Hükümetten Rumlar'a veto
Abone olHükümet, Rum uçaklarına Türk havaalanlarını dilediği gibi kullanma hakkı veren anlaşmaya çekince koydu.
Anlaşmanın, Rumları tanıma anlamına geleceğine işaret eden Ankara, Avrupa Birliği’ni düzenlenecek seferler hakkında tek yetkili yapacak yasa yerine geçici bir anlaşma yapılmasını önerdi. Anlaşmanın gönderildiği şekliyle uygulanması halinde Türkiye, Rum Kesimi’ne ait uçakların Türk hava sahasını kullanmasını kabul etmiş olacak.
Avrupa Birliği tarafından önerilen anlaşma AB eski Ulaştırma Komiseri Loyola de Palacio tarafından 3 Ağustos 2004’te Türk tarafına gönderildi. Palacio, 2004 yılı Eylül ayında konuya ilişkin düşüncelerini bir mektupla Ulaştırma Bakanı Binali Yıldırım’a iletti. Anlaşma metni de Palacio tarafından gönderilen mektuba iliştirildi. İstemediği durumlarla karşı karşıya kalma endişesinden hareketle Türkiye, bunun yerine taraflar arasında müzakere edilecek geçici bir anlaşma yapılmasını istiyor.

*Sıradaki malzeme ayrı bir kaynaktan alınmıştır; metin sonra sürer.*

(** X16: when the driver fails.  [main] raises [e] exactly when
    [readLinksFile] raises [e], or when the file is accepted with a node
    count of 0 and [e] is the assertion of line 70 of [pageRank]. *)
Theorem main_raises_iff str_rank f e :
  Driver.main str_rank f = Some (Raise e) <->
  Loader.readLinksFile f = Raise e \/
  (e = AssertionError 70 /\
   exists M dg, Loader.readLinksFile f = Ok (0, M, dg)).
Proof. apply main_Raise. Qed.

(** X17: the driver always finishes, in one of two ways: it writes the ranks
    of a probability distribution and returns 0, or it raises one of the
    loader's exceptions or the assertion of line 70.  The assertions of
    lines 41 to 44 never fire from [main]. *)
Theorem main_outcomes str_rank f :
  (exists rk, Driver.main str_rank f
              = Some (Ok (0, Driver.writeRanksFile str_rank rk)) /\
              distribution rk) \/
  (exists e, Driver.main str_rank f = Some (Raise e) /\
             (loader_error e \/ e = AssertionError 70)).
Proof. apply main_returns. Qed.

(** * The matrix and its representation *)

Section Representation.
Local Open Scope Qc_scope.
Local Arguments Vec.sum : simpl never.
Import Solver.

(** A row of the product, in terms of the coefficients. *)
Lemma row_product_coeff sh es x i K :
  Forall (fun '(_, j, _) => (j < K)%nat) es ->
  Spec.row_product (Sparse sh es) x i =
  Vec.sum_upto K (fun j => Sp.coeff (Sparse sh es) i j * Vec.get x j).
Proof.
  unfold Spec.row_product, Sp.coeff. simpl entries.
  induction 1 as [|[[i' j'] w] es Hj _ IH].
  - rewrite fmap_nil, sum_nil.
    rewrite (sum_upto_ext _ _ (fun _ => 0)), sum_upto_zero; [done|].
    intros c _. rewrite fmap_nil, sum_nil. ring.
  - rewrite fmap_cons, sum_cons.
    rewrite (sum_upto_ext K _
               (fun j => (if decide (j' = j)
                          then (if decide (i' = i) then w else 0) else 0)
                         * Vec.get x j
                         + Vec.sum ((fun '(i'', j'', w') =>
                               if decide (i'' = i /\ j'' = j) then w' else 0)
                              <$> es) * Vec.get x j)).
    + rewrite sum_upto_plus, sum_upto_single, IH by done.
      destruct (decide (i' = i)); ring.
    + intros c _. rewrite fmap_cons, sum_cons.
      destruct (decide (i' = i)), (decide (j' = c));
        [rewrite decide_True by done|rewrite decide_False by tauto..]; ring.
Qed.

Böylece Türkiye, Güney Kıbrıs Rum Yönetimi sebebiyle Gümrük Birliği ek protokolünden sonra ikinci kez AB kurumlarıyla ters düşmüş oldu. AB tarafından sunulan anlaşmayı inceleyen sivil ve askerî makamlar, anlaşmanın bu haliyle Rum tarafını dolaylı olarak tanıma anlamına geleceği değerlendirmesini yaptı. Anlaşmanın AB kurumlarını düzenlenecek seferler konusunda tek yetkili makam haline getirdiğine dikkat çekildi. Bu gelişme üzerine Ankara, Avrupa Birliği tarafından önerilen, “Türkiye ve Avrupa Birliği Arasında Havayolu Hizmetleri Hakkındaki Anlaşma” yerine ‘geçici bir anlaşma’ yapılmasını istedi. Anlaşma taslağının ikinci maddesinin son kısmında, “Türkiye, topluluğa üye devletlerin havayolu şirketlerine milliyet temelinde herhangi bir ayırım yapamaz.” ibaresi yer alıyor.

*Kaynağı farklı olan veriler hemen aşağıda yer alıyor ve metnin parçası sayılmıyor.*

(** * blocks: in-place conversion of block devices (C++ port)

    A shallow embedding of the conversion pipelines of [blocks] and the
    properties its specification states about them.  The program talks to the
    outside world all the time (external tools, sysfs, raw device I/O), so the
    embedding is monadic: every function runs over a state made of the bytes
    visible through each device path and of a log of the effects requested so
    far, and it ends like the C++ does, by returning, by throwing, by a failed
    [assert] or by [exit].  What the outside world answers is read from an
    environment record, one field per probe.

    Left out: what the program prints on standard output; the exception
    thrown where a [popen] cannot start its shell (the answer of the tool
    stands for the whole exchange; where the code returns without the
    stream, in [lv_to_bcache] and in the rotate command, that return is
    followed); and, in to-lvm, the contents of the extent that is moved, of
    which the offsets and the lengths are followed. *)

From Stdlib Require Import ZArith List String Ascii Lia Bool DecimalString DecimalN DecimalPos.
From Stdlib.Strings Require Import Byte.
Import ListNotations.
Open Scope string_scope.
Open Scope list_scope.
Open Scope Z_scope.

Set Implicit Arguments.

Infix "+++" := String.append (right associativity, at level 60).

(** ** Run-time model *)

Module Rt.

(** How a C++ call ends. *)
Inductive outcome (A : Type) : Type :=
| Ok (a : A)                (* normal return *)
| Throw (what : string)     (* an exception leaves the function *)
| Abort (what : string)     (* a failed assert, or a trap such as a division by zero *)
| Exit (code : Z).          (* exit(code), as in CLIProgressHandler::bail *)

Arguments Ok {A} a.
Arguments Throw {A} what.
Arguments Abort {A} what.
Arguments Exit {A} code.

(** Effects a run asks of the outside world, in program order. *)
Inductive event : Type :=
| Call (argv : list string) (input : string)  (* quiet_call(argv, input) *)
| Query (what : string)
    (* a question to the system: popen(cmdline, "r"), system("which ..."), open, stat,
       unlink of a scratch file, a sysfs read *)
| System (cmdline : string)                   (* system(cmdline) *)
| Pwrite (path : string) (off len : Z)        (* pwrite(fd, buf, len, off), fd open on path *)
| FileWrite (path : string) (text : string)   (* an ofstream is written and closed *)
| Remove (path : string)                      (* std::filesystem::remove / remove_all, rmdir *)
| Stderr (text : string)                      (* written to std::cerr, its last end of line left out *)
| Notify (text : string)                      (* ProgressListener::notify *)
| Reserve (layer : nat) (pos : Z)             (* reserve_end_area_nonrec entered on stack[layer] *)
| Grow (layer : nat) (upper_bound : Z).       (* grow_nonrec entered on stack[layer] *)


(** The state of a run. *)
Record sys : Type := Sys {
  disks : string -> list byte;   (* bytes visible through each device path *)
  log : list event               (* effects requested so far, oldest first *)
}.

Definition M (A : Type) : Type := sys -> sys * outcome A.

Definition ret {A} (a : A) : M A := fun s => (s, Ok a).

Definition bind {A B} (m : M A) (k : A -> M B) : M B :=
  fun s =>
    match m s with
    | (s', Ok a) => k a s'
    | (s', Throw w) => (s', Throw w)
    | (s', Abort w) => (s', Abort w)
    | (s', Exit c) => (s', Exit c)
    end.

Definition throw {A} (what : string) : M A := fun s => (s, Throw what).
Definition abort {A} (what : string) : M A := fun s => (s, Abort what).
Definition exit {A} (code : Z) : M A := fun s => (s, Exit code).

(** [assert(cond)], assertions enabled: nothing in the sources defines
    [NDEBUG]. *)
Definition assert (cond : bool) (what : string) : M unit :=
  if cond then ret tt else abort what.

(** [try { m } catch (const std::exception& e) { handler(e.what()) }] *)
Definition catch {A} (m : M A) (handler : string -> M A) : M A :=
  fun s =>
    match m s with
    | (s', Throw w) => handler w s'
    | r => r
    end.

(** A destructor that runs when the scope is left, by a return or by an
    exception on its way out (not by [abort] or [exit]); the destructors
    modelled with it catch what they throw themselves. *)
Definition finally {A} (m : M A) (destructor : M unit) : M A :=
  fun s =>
    match m s with
    | (s', Ok a) =>
        match destructor s' with
        | (s'', Ok _) => (s'', Ok a)
        | (s'', Throw w) => (s'', Abort ("terminate: " +++ w))
        | (s'', Abort w) => (s'', Abort w)
        | (s'', Exit c) => (s'', Exit c)
        end
    | (s', Throw w) =>
        match destructor s' with
        | (s'', Ok _) => (s'', Throw w)
        | (s'', Throw w') => (s'', Abort ("terminate: " +++ w'))
        | (s'', Abort w') => (s'', Abort w')
        | (s'', Exit c) => (s'', Exit c)
        end
    | r => r
    end.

Anlaşma, Türkiye’de iç hat seferleri konusunda Türk firmalarının avantajlı durumunu ortadan kaldırdığı gibi, “AB’nin havayolu taşımacılığı ile ilgili üye devletlerin yapacağı anlaşmalarda ayrıcalıklı yetkisini” tanıma zorunluluğu getiriyor. Buna göre, “Topluluğa üye devletlere, herhangi bir ayırımcılığa tabi tutulmaksızın diğer üyelerin havayolu hatlarına giriş hakkı tanınacaktı.” Üyelerle Türkiye arasındaki hava taşımacılığı sözleşmelerinden, AB hukukuna aykırı maddeler çıkarılacak ya da topluluk hukuku ile tam uyumlu hale getirilecekti.
Zaman’ın ulaştığı anlaşma taslağının 2. maddesinde şu hususlar var: “Üye devlette kurulmuş havayolu şirketlerine, AB hukukuna bağlı olarak işletme lisansı verilecek. Hava yolu şirketinin tüzük kontrolü, şirketin ‘hava işletmeciliği belgesi’ aldığı üye devlet tarafından yapılacak. Havayolu şirketinin çoğunluğuna üye devletler veya vatandaşları, Ek 3’te belirtilen üçüncü taraf ülkeler veya vatandaşları sahip olacak. Havayolu şirketi üye devlette kurulmamışsa ya da şirketin AB hukukuna uygun işletme lisansı yoksa; tüzük kontrolü, belge veren üye devlet tarafından yapılmamışsa; şirketin çoğunluğuna yukarıda bahsedilen üye devletler sahip değilse; Türkiye verdiği işletme iznini kaldırabilir.”